HC has given Government time until 30th Oct 2015 to pass a final order on proposed amalgamation of NSEL. Forced amalgamation of FTIL-NSEL will corrode confidence of the investor community. Forced merger on appeal of “public interest” with room 4 ambiguities will drag down India’s rank NSEL.
Section 396 of the Companies Act has never been used by the government to merge two companies and use assets of one company to pay for the liabilities of the other. Forceful amalgamation of FTIL and FTIL constitutes expropriation of property rights of FTIL and its shareholders. Prerequisite of “Essential public interest” for exercise of power under Sec 396 is absent, as interests of 63,000 shareholders of FTIL have been ignored vis-a-vis (in relation to) the interests of the 13,000 trading clients of the NSEL. So why is only FTIL being targeted under Sec 396? Also did the Forward Market Commission (FMC) conduct a fact finding exercise before the merger, especially when such an order was being sent out for the first time and could have had a cascading impact on corporate India? No private company has even been forced to merger with another independent company.

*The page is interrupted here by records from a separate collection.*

(** C1. A client connects while a session is in place (the set of active
    connections is not empty).  When supersession is over the new socket is
    the only active connection and there is no upstream channel; in the trace
    of the handler every connection attempt comes after the close of the
    prior upstream channel and after the close of each prior client channel;
    the provider's endpoint being configured, an attempt is made; and when the
    handler reaches its loop, or returns, the new socket is still the only
    active connection. *)
Theorem supersession_before_connect (E : env) (w : ws_handle) (s : agent) :
  active_connections s <> ∅ ->
  (active_connections (state_of (supersede E w s)) = {[w]} /\
   openai_ws (state_of (supersede E w s)) = None) /\
  (forall pre x post,
     trace_of (accept cfg E w s) = pre ++ x :: post ->
     is_connect x = true ->
     (forall u, openai_ws s = Some u -> In (UpstreamClose u) pre) /\
     (forall old_ws, old_ws ∈ active_connections s -> In (BrowserClose old_ws) pre)) /\
  (forall target,
     provider_endpoint cfg E = Ret target ->
     exists pre post,
       trace_of (accept cfg E w s)
         = pre ++ UpstreamConnect (fst target) additional_headers (snd target) :: post) /\
  active_connections (state_of (accept cfg E w s)) = {[w]}.
Proof.
  intros Hne. split; [| split; [| split; [| apply accept_alone]]].
  - rewrite (supersede_run E w s Hne). split; reflexivity.
  - intros pre x post Htrace Hx.
    rewrite (accept_run E w s Hne) in Htrace. unfold trace_of at 1 in Htrace.
    cbn [snd] in Htrace.
    apply split_past_prefix with (P := is_connect) in Htrace as [mid ->]; [| | exact Hx].
    + split.
      * intros u Hu. apply in_or_app. left. right. right.
        unfold closes_of. rewrite Hu. left. reflexivity.
      * intros old_ws Hold. apply in_or_app. left. right. right.
        unfold closes_of. apply in_or_app. right. apply in_map.
        apply list_elem_of_In, elem_of_elements. exact Hold.
    + cbn [forallb is_connect negb andb]. apply closes_no_connect.
  - intros target Ht. rewrite (accept_run E w s Hne).
    unfold trace_of at 1. cbn [snd]. unfold open_session.
    destruct (bind_trace_prefix (connect_to_openai cfg E)
                (fun ok : bool =>
                   if negb ok
                   then bind (_send_ws_message E w connect_failed) (fun _ => ret false)
                   else bind (configure_session E)
                          (fun _ => bind (emit (TaskCreate w)) (fun _ => ret true)))
                (set_active_connections {[w]} (set_openai_ws None s))) as [rest ->].
    destruct (connect_trace_head cfg E (set_active_connections {[w]} (set_openai_ws None s))
                target Ht) as [rest' ->].
    exists (Print DBrowserConnected :: Print (DClosingOld (size (active_connections s)))
              :: closes_of s ++ [Print DConnecting; Print (DAttempt additional_headers)]).
    exists (rest' ++ rest).
    cbn [app]. rewrite <- !app_assoc. reflexivity.
Qed.

End SessionBridge.

Lemma supersession_witness :
  active_connections live <> ∅ /\
  active_connections (state_of (supersede (calm 5%float) 2 live)) = {[2]} /\
  openai_ws (state_of (supersede (calm 5%float) 2 live)) = None.
Proof.
  assert (H : active_connections live <> ∅).
  { intros Heq. apply (f_equal (fun X : gset ws_handle => bool_decide (1 ∈ X))) in Heq.
    vm_compute in Heq. discriminate Heq. }
  split; [exact H |].
  exact (proj1 (supersession_before_connect sample_settings (calm 5%float) 2 live H)).
Defined.

(** The handler on a second client, run: the closes of the session in place
    come first, then the connection attempt. *)
Example second_client_trace :
  firstn 7 (trace_of (accept sample_settings (calm 5%float) 2 live))
  = [Print DBrowserConnected; Print (DClosingOld 1);
     UpstreamClose 100; BrowserClose 1;
     Print DConnecting; Print (DAttempt additional_headers);
     UpstreamConnect
       "wss://api.openai.com/v1/realtime?model=gpt-4o-realtime-preview-2024-12-17"
       additional_headers
       [("Authorization", "Bearer sk-test"); ("OpenAI-Beta", "realtime=v1")]].
Proof. vm_compute. reflexivity. Qed.

(** ** The bridge run on concrete sessions *)

(** A first client, four frames, then the end of the stream: the audio and
    the trimmed text go upstream after the session's configuration; the frame
    that is not JSON and the JSON array are dropped with their diagnostics;
    the session is torn down. *)
Example one_session :
  let r :=
    handle_browser_websocket sample_settings (calm 1%float) 1
      [(calm 2%float,
        Json (JObj [("type", JStr "input_audio_buffer.append"); ("audio", JStr "AAEC")]));
       (calm 3%float, Json (JObj [("type", JStr "text_message"); ("text", JStr "  hi ")]));
       (calm 4%float, NotJson "oops");
       (calm 5%float, Json (JArr []))]
      None (calm 6%float) init in
  result_of r = Ret tt /\
  upstream_commands (trace_of r)
    = [session_config;
       audio_append (JStr "AAEC");
       conversation_item "user" "hi";
       JObj [("type", JStr "response.create")]] /\
  diagnostics (trace_of r)
    = [DBrowserConnected; DConnecting; DAttempt additional_headers; DConnected;
       DSessionConfigured; DInvalidJsonBrowser;
       DErrProcessingBrowser (mk_exn AttributeError "object has no attribute 'get'")] /\
  active_connections (state_of r) = ∅ /\
  openai_ws (state_of r) = None /\
  error_count (state_of r) = 1%Z.
Proof. vm_compute. repeat split; reflexivity. Qed.

(** An [interrupt] outside a response sends nothing; inside one it cancels. *)
Example interrupt_idle :
  trace_of (on_browser_message sample_settings (calm 5%float) 1
              (Json (JObj [("type", JStr "interrupt")])) live) = [].
Proof. vm_compute. reflexivity. Qed.

Example interrupt_answering :
  trace_of (on_browser_message sample_settings (calm 5%float) 1
              (Json (JObj [("type", JStr "interrupt")])) answering)
  = [UpstreamSend 100 response_cancel; Print DResponseCancelled].
Proof. vm_compute. reflexivity. Qed.

(** The clamp on the numbers JSON can carry, and on what is no number. *)
Example clamp_samples :
  clamp_threshold (JFloat 1.5%float) = Ret (JFloat 1.0%float) /\
  clamp_threshold (JFloat (-0.2)%float) = Ret (JFloat 0.0%float) /\
  clamp_threshold (JFloat 0.35%float) = Ret (JFloat 0.35%float) /\
  clamp_threshold (JInt 3) = Ret (JFloat 1.0%float) /\
  clamp_threshold (JInt 0) = Ret (JFloat 0.0%float) /\
  clamp_threshold (JFloat nan) = Ret (JFloat 1.0%float) /\
  result_of (update_vad_threshold (calm 5%float) (JStr "high") live)
    = Raise (mk_exn TypeError "'<' not supported between instances").
Proof. vm_compute. repeat split; reflexivity. Qed.

(** Flushing the two captured frames of [recording] writes one file; a
    buffer holding one empty frame writes none. *)
Example flush_samples :
  trace_of (save_recording sample_settings (calm 5%float) 1 recording)
  = [WavWrite "recording_20250101_120000.wav" 1 2 24000 [Byte.x01; Byte.x02; Byte.x03];
     Print (DRecordingSaved "recording_20250101_120000.wav")] /\
  trace_of (save_recording sample_settings (calm 5%float) 1
              (set_audio_recordings {[ 1 := [[]] ]} live)) = [].
Proof. vm_compute. repeat split; reflexivity. Qed.
Lemma rows_ids (ks : list string) :
  map bs_categoryId (nonNull (map (budgetRow budgets spent) ks)) =
  filter (limitPositive budgets) ks.
Proof.
  unfold nonNull. induction ks as [|k ks IH]; simpl; auto.
  destruct (limitPositive budgets k) eqn:E.
  - destruct (budgetRow_is_Some k E) as [r Hr]. rewrite Hr. simpl.
    apply budgetRow_Some in Hr.
    destruct Hr as (limit & _ & _ & -> & _). now rewrite IH.
  - now rewrite (budgetRow_None k E).
Qed.

Lemma In_rows (ks : list string) (r : BudgetRow) :
  In r (nonNull (map (budgetRow budgets spent) ks)) ->
  budgetRow budgets spent (bs_categoryId r) = Some r.
Proof.
  unfold nonNull. rewrite in_flat_map. intros (item & Hitem & Hr).
  apply in_map_iff in Hitem. destruct Hitem as (k & <- & _).
  destruct (budgetRow budgets spent k) as [r'|] eqn:E; simpl in Hr;
    [|contradiction].
  destruct Hr as [<-|[]].
  pose proof (budgetRow_Some k r' E) as (limit & _ & _ & Hid & _).
  now rewrite Hid.
Qed.

End Rows.

Lemma percentage_finite (s limit : number) :
  isFinite s = true -> ltb zero limit = true ->
  isFinite (mul (div s limit) (ofZ 100)) = true.
Proof.
  intros [a ->]%finite_inv Hpos.
  destruct limit as [q| | |]; try discriminate; try reflexivity.
  unfold div. destruct (Qc_eq_bool q (Q2Qc 0)) eqn:E; [|reflexivity].
  apply Qc_eq_bool_correct in E. subst q. discriminate.
Qed.

Lemma eighty_percent :
  mul (div (ofZ 800) (ofZ 1000)) (ofZ 100) = ofZ 80 /\
  sub (ofZ 1000) (ofZ 800) = ofZ 200.
Proof. split; apply Fin_canon; reflexivity. Qed.

Section Status.
Variables (h : Host) (transactions : list Transaction)
          (budgets : Obj.t number).
Hypothesis finite : Forall finiteAmount transactions.

Let rows := budgetStatus h transactions budgets.
Let spent := spending (currentMonthExpenses h transactions).
Let unsorted :=
  nonNull (map (budgetRow budgets spent) (Obj.ownKeys budgets)).

Lemma rows_perm : Permutation rows unsorted.
Proof. apply sort_perm. Qed.

Lemma finite_current :
  Forall finiteAmount (currentMonthExpenses h transactions).
Proof.
  apply Forall_forall. intros tx [Hin _]%filter_In.
  rewrite Forall_forall in finite. auto.
Qed.

(** A row carries the limit of its category, the sum of the amounts of
    the expenses that passed the month filter of the code, the percentage
    and what remains. *)
Lemma row_matches (r : BudgetRow) :
  In r rows ->
  exists limit : number,
    Obj.get budgets (bs_categoryId r) = Some limit /\
    ltb zero limit = true /\
    budgetAmount r = limit /\
    spentAmount r =
      spentOn (currentMonthExpenses h transactions) (bs_categoryId r) /\
    percentage r = mul (div (spentAmount r) limit) (ofZ 100) /\
    remaining r = sub limit (spentAmount r).
Proof.
  intros Hin. apply (Permutation_in _ rows_perm) in Hin.
  apply In_rows in Hin. apply budgetRow_Some in Hin.
  destruct Hin as (limit & Hget & Hpos & _ & Hb & Hs & Hp & Hr).
  unfold spent in Hs, Hp, Hr.
  rewrite getOr0_spending in Hs, Hp, Hr by apply finite_current.
  exists limit. rewrite Hs. auto 10.
Qed.
Lemma rank_le_trans g h k :
  rank_le g h = true -> rank_le h k = true -> rank_le g k = true.
Proof.
  rewrite !rank_le_iff. unfold ranks_before.
  intros H1 H2.
  assert (String.leb (g_ext g) (g_ext h) = true ->
          String.leb (g_ext h) (g_ext k) = true ->
          String.leb (g_ext g) (g_ext k) = true) as T
    by apply string_leb_trans.
  destruct (Z.lt_total (g_files g) (g_files h)) as [|[|]];
    destruct (Z.lt_total (g_files h) (g_files k)) as [|[|]];
    destruct (Z.lt_total (g_lines g) (g_lines h)) as [|[|]];
    destruct (Z.lt_total (g_lines h) (g_lines k)) as [|[|]];
    intuition lia.
Qed.

Lemma rank_le_antisym g h :
  rank_le g h = true -> rank_le h g = true -> g = h.
Proof.
  rewrite !rank_le_iff. unfold ranks_before. intros H1 H2.
  destruct g as [e1 f1 l1], h as [e2 f2 l2]; simpl in *.
  assert (f1 = f2) as -> by lia. assert (l1 = l2) as -> by lia.
  f_equal. apply String.leb_antisym.
  - destruct H1 as [|[_ [|[_ ?]]]]; first [lia|assumption].
  - destruct H2 as [|[_ [|[_ ?]]]]; first [lia|assumption].
Qed.

(** *** a scan is the run of its events *)

Lemma collect_stats_run max_depth include_hidden max_files scan_root :
  collect_stats max_depth include_hidden max_files scan_root
  = match run max_files (events max_depth include_hidden [] scan_root)
              empty_stats with
    | Continue acc => Returned acc
    | Return r => Returned r
    | Raise e => Raised e
    end.
Proof. unfold collect_stats. rewrite walk_run. reflexivity. Qed.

Again, the forced amalgamation of two private sector companies is unfair and ignores the MCA’s own circular dated April 20, 2011. Significantly, while hearing the case, the Bombay High Court has allowed the FMC to be a party to the case. The High Court has also allowed the FTIL shareholders to be party to the case who unanimously (99.55%) voted against the amalgamation of the NSEL with the FTIL.

FMC had all the powers to take any action deemed appropriate against defaulters and brokers, but the FMC chairman turns a blind eye to them. FMC has always been chasing only FTIL. It is high time that FMC starts chasing other parties like brokers and also defaulters to whom the money trail has been traced to, instead of concentrating only on FTIL.